→ WHAT TO WORK ON: From the entries below, output the line with "cli_built := None; cli_tunnel" and each following line up to and including the line with "(** The critical section of [Close]. *)", exactly as written.

□ □ □ □ □ □ □

(* ===== verification/ClientLife.v ===== *)
(** The life of an aTrust client (client/atrust/client.go) around its tunnel (l3tunnel.go,
    l3conn.go): the lifetime context, [Close] with its goroutines, the health error, and the
    packets that the tunnel's connections hand over to its readers. *)

From S2P Require Import Prelude Core GoNet Packet L3Tunnel.

(** ** The health of a client *)

Record ClientHealth : Type := { ch_healthErr : option error; ch_done : bool }.

Definition client_health : ClientHealth := {| ch_healthErr := None; ch_done := false |}.

Definition client_reportHealthError (err : option error) (h : ClientHealth) : ClientHealth :=
  match err with
  | None => h
  | Some e => if ch_done h then h else {| ch_healthErr := Some e; ch_done := true |}
  end.

(** ** [Close] and the tunnel *)

(** How far the one run of [closeOnce.Do] is; [close_has] holds the tunnel that it read. *)
Inductive close_phase : Type := close_open | close_begun | close_has (tunnel : bool) | close_over.

(** [cli_built] is a tunnel of [NewL3Tunnel] that [establishL3Tunnel] has not stored yet,
    [cli_setup] tells whether it has been called: a client is set up once. *)
Record ClientLife : Type := {
  cli_cancelled : bool;
  cli_close : close_phase;
  cli_setup : bool;
  cli_built : option L3TunnelState;
  cli_tunnel : option L3TunnelState;
}.

Definition NewClientContext_life : ClientLife :=
  {| cli_cancelled := false; cli_close := close_open; cli_setup := false; cli_built := None;
     cli_tunnel := None |}.

(** The lifetime context ends, by [lifecycleCancel] or by its parent: so do those derived
    from it. *)
Definition lifecycle_cancel (c : ClientLife) : ClientLife :=
  {| cli_cancelled := true; cli_close := cli_close c; cli_setup := cli_setup c;
     cli_built := parent_cancel ctx_Canceled <$> cli_built c;
     cli_tunnel := parent_cancel ctx_Canceled <$> cli_tunnel c |}.

(** [establishL3Tunnel] up to the lock: the context of the new tunnel derives from the
    lifetime context. *)
Definition build_tunnel (c : ClientLife) : ClientLife :=
  {| cli_cancelled := cli_cancelled c; cli_close := cli_close c; cli_setup := true;
     cli_built := Some (if cli_cancelled c then parent_cancel ctx_Canceled NewL3Tunnel_state
                        else NewL3Tunnel_state);
     cli_tunnel := cli_tunnel c |}.

(** The critical section of [establishL3Tunnel]. *)
Definition store_tunnel (t : L3TunnelState) (c : ClientLife) : ClientLife :=
  {| cli_cancelled := cli_cancelled c; cli_close := cli_close c; cli_setup := cli_setup c;
     cli_built := None; cli_tunnel := Some t |}.

Definition set_close (p : close_phase) (c : ClientLife) : ClientLife :=
  {| cli_cancelled := cli_cancelled c; cli_close := p; cli_setup := cli_setup c;
     cli_built := cli_built c; cli_tunnel := cli_tunnel c |}.

Definition set_tunnel (t : L3TunnelState) (c : ClientLife) : ClientLife :=
  {| cli_cancelled := cli_cancelled c; cli_close := cli_close c; cli_setup := cli_setup c;
     cli_built := cli_built c; cli_tunnel := Some t |}.

(** [Close] once, up to [l3TunnelMu.Lock()]. *)
Definition close_begin (c : ClientLife) : ClientLife :=
  match cli_close c with
  | close_open => set_close close_begun (lifecycle_cancel c)
  | _ => c
  end.

(** The critical section of [Close]. *)
Definition close_read (c : ClientLife) : ClientLife :=
  match cli_close c with
  | close_begun => set_close (close_has (match cli_tunnel c with Some _ => true | None => false end)) c
  | _ => c
  end.

(** [tunnel.Close()], if there is a tunnel, up to the end of the lock of the table. *)
Definition close_tunnel (c : ClientLife) : ClientLife :=
  match cli_close c with
  | close_has true =>
      set_close close_over
        match cli_tunnel c with
        | Some t => set_tunnel (terminate (Some io_EOF) t) c
        | None => c
        end
  | close_has false => set_close close_over c
  | _ => c
  end.

(** The interleavings of the set-up, of [Close] (called, or run by [context.AfterFunc] when the
    lifetime context ends), and of the goroutines that use the stored tunnel. *)
Inductive client_step : ClientLife -> ClientLife -> Prop :=
| client_cancel c : client_step c (lifecycle_cancel c)
| client_build c : cli_setup c = false -> client_step c (build_tunnel c)
| client_store t c : cli_built c = Some t -> client_step c (store_tunnel t c)
| client_close_begin c : client_step c (close_begin c)
| client_close_read c : client_step c (close_read c)
| client_close_tunnel c : client_step c (close_tunnel c)
| client_use t t' c : cli_tunnel c = Some t -> lt_step t t' -> client_step c (set_tunnel t' c).

(** ** From the connections to the readers *)

(** [dataChan] with the goroutines that fill it: what each connection has still to give, the
    packet that its [forwardFromConn] holds, and what [Read] has taken so far. *)
Record ForwardState : Type := {
  fw_conns : gmap nat (list (list Z));
  fw_hand : gmap nat (list Z);
  fw_chan : list (nat * list Z);
  fw_read : list (nat * list Z);
  fw_cancelled : bool;
}.

Definition dataChan_capacity : nat := 4096.

Definition forward_start (conns : gmap nat (list (list Z))) : ForwardState :=
  {| fw_conns := conns; fw_hand := ∅; fw_chan := []; fw_read := []; fw_cancelled := false |}.

(** [conn.ReadPacket()]. *)
Definition forward_take (p : nat) (pkt : list Z) (rest : list (list Z)) (s : ForwardState) : ForwardState :=
  {| fw_conns := <[p := rest]> (fw_conns s); fw_hand := <[p := pkt]> (fw_hand s);
     fw_chan := fw_chan s; fw_read := fw_read s; fw_cancelled := fw_cancelled s |}.

(** [t.dataChan <- pkt]. *)
Definition forward_put (p : nat) (pkt : list Z) (s : ForwardState) : ForwardState :=
  {| fw_conns := fw_conns s; fw_hand := delete p (fw_hand s);
     fw_chan := fw_chan s ++ [(p, pkt)]; fw_read := fw_read s; fw_cancelled := fw_cancelled s |}.

(** [case <-t.ctx.Done(): return]: the goroutine ends with the packet in its hand. *)
Definition forward_quit (p : nat) (s : ForwardState) : ForwardState :=
  {| fw_conns := delete p (fw_conns s); fw_hand := fw_hand s; fw_chan := fw_chan s;
     fw_read := fw_read s; fw_cancelled := fw_cancelled s |}.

□ □ □ □ □ □ □

→ TASK RESPONSE:
     cli_built := None; cli_tunnel := Some t |}.

Definition set_close (p : close_phase) (c : ClientLife) : ClientLife :=
  {| cli_cancelled := cli_cancelled c; cli_close := p; cli_setup := cli_setup c;
     cli_built := cli_built c; cli_tunnel := cli_tunnel c |}.

Definition set_tunnel (t : L3TunnelState) (c : ClientLife) : ClientLife :=
  {| cli_cancelled := cli_cancelled c; cli_close := cli_close c; cli_setup := cli_setup c;
     cli_built := cli_built c; cli_tunnel := Some t |}.

(** [Close] once, up to [l3TunnelMu.Lock()]. *)
Definition close_begin (c : ClientLife) : ClientLife :=
  match cli_close c with
  | close_open => set_close close_begun (lifecycle_cancel c)
  | _ => c
  end.

(** The critical section of [Close]. *)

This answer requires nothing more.